Studies show that it's family and education that produces success in America. Income correlates with education and education correlates with family background.
Now consider that in 1970, 62% of black women were married compared to 33% today. In 1970, 74% of black men were married, compared to 44% today.
Or that in 1970, 5% of black mothers were never married compared to 41% today.
The Civil Rights movement was, of course, a religiously inspired and led movement. It made liberal use of the biblical imagery of the Exodus of the Israelite slaves from Egypt.
Taylor Branch called his trilogy about Dr. King and the movement he led "Parting of the Waters", "Pillar of Fire", and "At Canaan's Edge."
To the misfortune of blacks who put great hope in the redemptive powers of that movement, their leaders prematurely closed their bibles.
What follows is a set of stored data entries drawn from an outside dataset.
(* ===== verification/MitmHookFacts.v ===== *)
(** Hooks: a path that is authorized reads the same for every upstream, and the hook that
    applies to a request is the first configured one that matches it. *)
From stdpp Require Import base list sets numbers strings gmap.
From S2P Require Import Prelude RustStr PathConv NetIp NetPolicy NetConfig MitmHook.

(** * Paths

    Percent-decoding, as an upstream does it: [None] for a malformed escape. *)
Fixpoint pct_decode (s : str) : option str :=
  match s with
  | [] => Some []
  | c :: rest =>
      if (c =? PERCENT)%N then
        match rest with
        | h :: l :: rest' =>
            match decode_hex_digit h, decode_hex_digit l with
            | Some high, Some low => cons (N.lor (N.shiftl high 4) low) <$> pct_decode rest'
            | _, _ => None
            end
        | _ => None
        end
      else cons c <$> pct_decode rest
  end.

(** A segment that decodes, to text that is one segment, needs no further decoding and is not a
    relative reference. *)
Definition unambiguous (segment : str) : Prop :=
  ∃ dec, pct_decode segment = Some dec ∧ (SLASH ∉ dec) ∧ (BACKSLASH ∉ dec) ∧ (PERCENT ∉ dec)
    ∧ dec ≠ [DOT] ∧ dec ≠ [DOT; DOT].

(** The rest of a segment after [dots] decoded dots, [other] telling whether something else
    was decoded. *)
Definition good_rest (dots : nat) (other : bool) (dec : str) : Prop :=
  (SLASH ∉ dec) ∧ (BACKSLASH ∉ dec) ∧ (PERCENT ∉ dec)
  ∧ (other = true ∨ (replicate dots DOT ++ dec ≠ [DOT] ∧ replicate dots DOT ++ dec ≠ [DOT; DOT])).

Lemma good_rest_dot dots other dec : good_rest dots other (DOT :: dec) ↔ good_rest (S dots) other dec.
Proof.
  unfold good_rest. rewrite replicate_S_end, <- app_assoc. simpl. unfold SLASH, BACKSLASH, PERCENT, DOT in *.
  rewrite !not_elem_of_cons. naive_solver.
Qed.

Lemma good_rest_other dots other c dec :
  c ≠ DOT → good_rest dots other (c :: dec) ↔ (c ≠ SLASH ∧ c ≠ BACKSLASH ∧ c ≠ PERCENT) ∧ good_rest dots true dec.
Proof.
  intros Hc. unfold good_rest. rewrite !not_elem_of_cons.
  assert (replicate dots DOT ++ c :: dec ≠ [DOT] ∧ replicate dots DOT ++ c :: dec ≠ [DOT; DOT]).
  { destruct dots as [|[|[|dots]]]; simpl; split; intros E; simplify_eq/=. }
  naive_solver.
Qed.

Lemma good_rest_nil dots other :
  good_rest dots other [] ↔ other || negb ((dots =? 1) || (dots =? 2)) = true.
Proof.
  unfold good_rest. rewrite app_nil_r.
  assert (replicate dots DOT ≠ [DOT] ∧ replicate dots DOT ≠ [DOT; DOT] ↔ dots ≠ 1 ∧ dots ≠ 2) as ->.
  { destruct dots as [|[|[|dots]]]; simpl; split; intros [? ?]; split; congruence || lia. }
  destruct other; simpl; [set_solver|]. destruct dots as [|[|[|dots]]]; simpl; set_solver by lia.
Qed.

Lemma scan_segment_spec s dots other :
  SLASH ∉ s → scan_segment s dots other = true ↔ ∃ dec, pct_decode s = Some dec ∧ good_rest dots other dec.
Proof.
  remember (length s) as n eqn:Hn. revert s Hn dots other.
  induction (lt_wf n) as [n _ IH]. intros [|c s] Hn dots other Hs; simpl.
  - rewrite <- good_rest_nil. naive_solver.
  - assert (SLASH ∉ s) as Hs' by set_solver. assert (length s < n) as Hlt by (simpl in Hn; lia).
    assert (∀ s d o, length s < n → SLASH ∉ s →
      scan_segment s d o = true ↔ ∃ dec, pct_decode s = Some dec ∧ good_rest d o dec) as IH'.
    { intros s' d o Hl Hin. by apply (IH (length s')). }
    destruct (N.eqb_spec c DOT) as [->|Hdot]; [|destruct (N.eqb_spec c BACKSLASH) as [->|Hbs]];
      [..|destruct (N.eqb_spec c PERCENT) as [->|Hpc]].
    + rewrite IH' by done. simpl. setoid_rewrite fmap_Some. setoid_rewrite <- good_rest_dot. naive_solver.
    + split; [done|]. simpl. intros (dec & (dec' & _ & ->)%fmap_Some & (_ & H & _)). set_solver.
    + destruct s as [|h [|l s]]; [naive_solver..|].
      destruct (decode_hex_digit h) as [hi|], (decode_hex_digit l) as [lo|]; [|naive_solver..].
      set (d := N.lor _ _). setoid_rewrite fmap_Some.
      destruct ((d =? PERCENT) || (d =? SLASH) || (d =? BACKSLASH))%N eqn:E.
      { split; [done|]. intros (? & (dec & _ & ->) & (H1 & H2 & H3 & _)).
        rewrite !orb_true_iff, !N.eqb_eq in E. set_solver. }
      rewrite !orb_false_iff, !N.eqb_neq in E.
      assert (length s < n) by (simpl in Hlt; lia). assert (SLASH ∉ s) by set_solver.
      destruct (N.eqb_spec d DOT) as [->|Hd]; rewrite IH' by done.
      * setoid_rewrite <- good_rest_dot. naive_solver.
      * split; [intros (dec & ? & ?)|intros (? & (dec & ? & ->) & Hg)]; [exists (d :: dec)|exists dec].
        -- split; [eauto|]. apply good_rest_other; naive_solver.
        -- apply good_rest_other in Hg; naive_solver.
    + rewrite IH' by done. setoid_rewrite fmap_Some.
      assert (c ≠ SLASH) by set_solver.
      split; [intros (dec & ? & ?)|intros (? & (dec & ? & ->) & Hg)]; [exists (c :: dec)|exists dec].
      * split; [eauto|]. apply good_rest_other; naive_solver.
      * apply good_rest_other in Hg; naive_solver.
Qed.

Lemma safe_segment_spec s : SLASH ∉ s → is_safe_segment_for_authorization s = true ↔ unambiguous s.
Proof.
  intros Hs. unfold is_safe_segment_for_authorization, unambiguous. rewrite scan_segment_spec by done.
  unfold good_rest. simpl. naive_solver.
Qed.

(** C37: a path is accepted for authorization exactly when each of its segments decodes to
    text without a slash, backslash or percent sign that is neither [.] nor [..]: decoding it,
    once or again, and resolving relative segments cannot turn it into another path. *)
Theorem safe_path_exact path :
  is_safe_for_authorization path = true ↔ Forall unambiguous (split_char SLASH path).
Proof.
  unfold is_safe_for_authorization. rewrite forallb_forall, Forall_forall. setoid_rewrite <- list_elem_of_In.
  pose proof (split_char_Forall SLASH path) as Hf. rewrite Forall_forall in Hf.
  split; intros H s Hs; specialize (H s Hs); specialize (Hf s Hs); by apply safe_segment_spec.
Qed.

(** * Hooks *)

(** The reference: scan all hooks in the order of the configuration. *)
Definition evaluate_in_order `{NetLibs, HookLibs} (hooks : list MitmHook) (host : str) (req : Request) : HookEvaluation :=
  let for_host := filter (λ h, hook_host h = normalize_host host) hooks in
  match filter (λ h, hook_matches h req = true) for_host with
  | h :: _ => Matched (actions h)
  | [] => if is_empty for_host then NoHooksForHost else HookedHostNoMatch
  end.

Section Hooks.
Context `{NL : NetLibs, HL : HookLibs}.

Lemma first_match_filter hooks req :
  first_match hooks req =
  match filter (λ h, hook_matches h req = true) hooks with
  | h :: _ => Matched (actions h)
  | [] => HookedHostNoMatch
  end.
Proof.
  induction hooks as [|h hooks IH]; [done|]. simpl. rewrite filter_cons.
  destruct (hook_matches h req) eqn:E; case_decide; congruence.
Qed.

(** The hooks of a host, in the map that compilation builds. *)
Definition for_host (host : str) (hooks : list MitmHook) : list MitmHook := filter (λ h, hook_host h = host) hooks.

Lemma compile_hooks_lookup env file cs m m' :
  compile_hooks env file cs m = Ok m' →
  ∃ hooks, collect_results (compile_hook env file) cs = Ok hooks ∧
    ∀ host, default [] (m' !! host) = default [] (m !! host) ++ for_host host hooks
      ∧ (is_Some (m' !! host) ↔ is_Some (m !! host) ∨ for_host host hooks ≠ []).
Proof.
  revert m. induction cs as [|c cs IH]; intros m; simpl.
  - intros [= ->]. exists []. split; [done|]. intros host. unfold for_host. simpl. rewrite app_nil_r. naive_solver.
  - destruct (compile_hook env file c) as [h|]; simpl; [|done]. intros Hc.
    destruct (IH _ Hc) as (hooks & -> & Hl). exists (h :: hooks). split; [done|].
    intros host. destruct (Hl host) as [-> Hs]. rewrite Hs. unfold push_hook, for_host.
    rewrite filter_cons. case_decide as Hh; [subst host|].
    + rewrite lookup_insert_eq. simpl. rewrite <- app_assoc. split; [done|]. naive_solver.
    + by rewrite lookup_insert_ne.
Qed.

Lemma hook_matches_safe_path h req : hook_matches h req = true → is_safe_for_authorization (req_path req) = true.
Proof. unfold hook_matches. destruct (negb _); [done|]. by destruct (is_safe_for_authorization _). Qed.

(** with hooks compiled from a configuration, the evaluation of a request is that of the
    first configured hook for its normalized host that matches it; a host with hooks and no
    match is reported as such, and so is a host without hooks. A match implies that the path
    is unambiguous. *)
Theorem hooks_first_match c m host req :
  compile_mitm_hooks c = Ok m →
  ∃ hooks,
    collect_results
      (compile_hook env_var
         (λ path, let? value := ok_or (read_to_string path) (UnreadableSecretFile path) in Ok (trim value)))
      (cfg_mitm_hooks c) = Ok hooks
    ∧ evaluate_mitm_hooks m host req = evaluate_in_order hooks host req
    ∧ (∀ a, evaluate_mitm_hooks m host req = Matched a → is_safe_for_authorization (req_path req) = true).
Proof.
  unfold compile_mitm_hooks, compile_mitm_hooks_with_resolvers.
  destruct (validate_mitm_hook_config c); simpl; [|done]. intros Hc.
  destruct (compile_hooks_lookup _ _ _ _ _ Hc) as (hooks & Hok & Hl). exists hooks. split; [done|].
  destruct (Hl (normalize_host host)) as [Hd Hs]. rewrite lookup_empty in Hd, Hs. simpl in Hd.
  assert (evaluate_mitm_hooks m host req = evaluate_in_order hooks host req) as Heq.
  { unfold evaluate_mitm_hooks, evaluate_in_order. fold (for_host (normalize_host host) hooks).
    destruct (m !! normalize_host host) as [hs|]; simpl in Hd.
    - rewrite first_match_filter, Hd. destruct (filter _ _); [|done].
      destruct (for_host _ hooks) eqn:E; [|done].
      destruct Hs as [[[? ?]|?] _]; [by eexists|done|done].
    - rewrite <- Hd. done. }
  split; [done|]. rewrite Heq. unfold evaluate_in_order. intros acts.
  destruct (filter (λ h, hook_matches h req = true) _) as [|h l] eqn:E; [by destruct (is_empty _)|].
  intros _. assert (h ∈ h :: l) as Hin by set_solver. rewrite <- E in Hin.
  apply list_elem_of_filter in Hin as [Hm _]. by eapply hook_matches_safe_path.
Qed.
End Hooks.

(** Crates for examples: every header name is valid, nothing is a glob, and the environment
    holds one token. *)
Definition example_net_libs : NetLibs := {|
  glob_valid _ _ := true;
  globset_builds _ := true;
  glob_match _ p s := bool_decide (p = s);
  UrlHost_parse s := Some s;
|}.
Definition example_hook_libs : HookLibs := {|
  HeaderName_from_bytes s := Some s;
  HeaderValue_from_str s := Some s;
  form_urlencoded_parse _ := [];
  Path_is_absolute p := starts_with p (lit "/");
  AbsolutePathBuf_from_absolute_path p := Some p;
  env_var _ := Some (lit "token");
  read_to_string _ := None;
|}.

Definition example_hook : MitmHookConfig :=
  mk_hook_config (lit "api.github.com") (mk_hook_match_config [lit "post"] [lit "/repos/openai/"] [] [] None)
    (mk_hook_actions_config [lit "authorization"]
       [mk_injected_header_config (lit "authorization") (Some (lit "TOKEN")) None (Some (lit "Bearer "))]).

Definition hooked_config : NetworkProxyConfig :=
  mk_config true default_proxy_url true default_socks_url true true false None Limited None None None
    true false false ∅ None ∅ false [example_hook].

Definition example_request (path : str) : Request := mk_request (lit "POST") path None [].

Definition example_evaluation (path : str) : HookEvaluation :=
  match @compile_mitm_hooks example_net_libs example_hook_libs hooked_config with
  | Ok m => @evaluate_mitm_hooks example_net_libs example_hook_libs m (lit "API.github.com:443") (example_request path)
  | Err _ => NoHooksForHost
  end.

Lemma hooks_first_match_witness :
  (∃ a, example_evaluation (lit "/repos/openai/codex") = Matched a)
  ∧ example_evaluation (lit "/repos/openai/%2e%2e/other") = HookedHostNoMatch.
Proof.
  split; [|vm_compute; reflexivity]. unfold example_evaluation.
  destruct (@compile_mitm_hooks example_net_libs example_hook_libs hooked_config) as [m|e] eqn:E;
    [|vm_compute in E; discriminate].
  destruct (@hooks_first_match example_net_libs example_hook_libs hooked_config m (lit "API.github.com:443")
              (example_request (lit "/repos/openai/codex")) E) as (hooks & Hh & -> & _).
  vm_compute in Hh. injection Hh as <-. eexists. vm_compute. reflexivity.
Defined.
The story of the liberation of the Israelite slaves did not end with their release from their Egyptian taskmasters. That was the beginning. They then proceeded to the mountain in the wilderness to receive the law to take with them and live by in the Promised Land.
When it was clear that the former Egyptian slaves were not up to the task, they were condemned to wander for forty years in the wilderness so that a new generation would arise, enter the land, and build the nation.
Let's recall that the law they received was about family (honor your parents), about property and ownership (thou shalt not steal), and about being concerned about building your own and not what your neighbor has (thou shalt not covet).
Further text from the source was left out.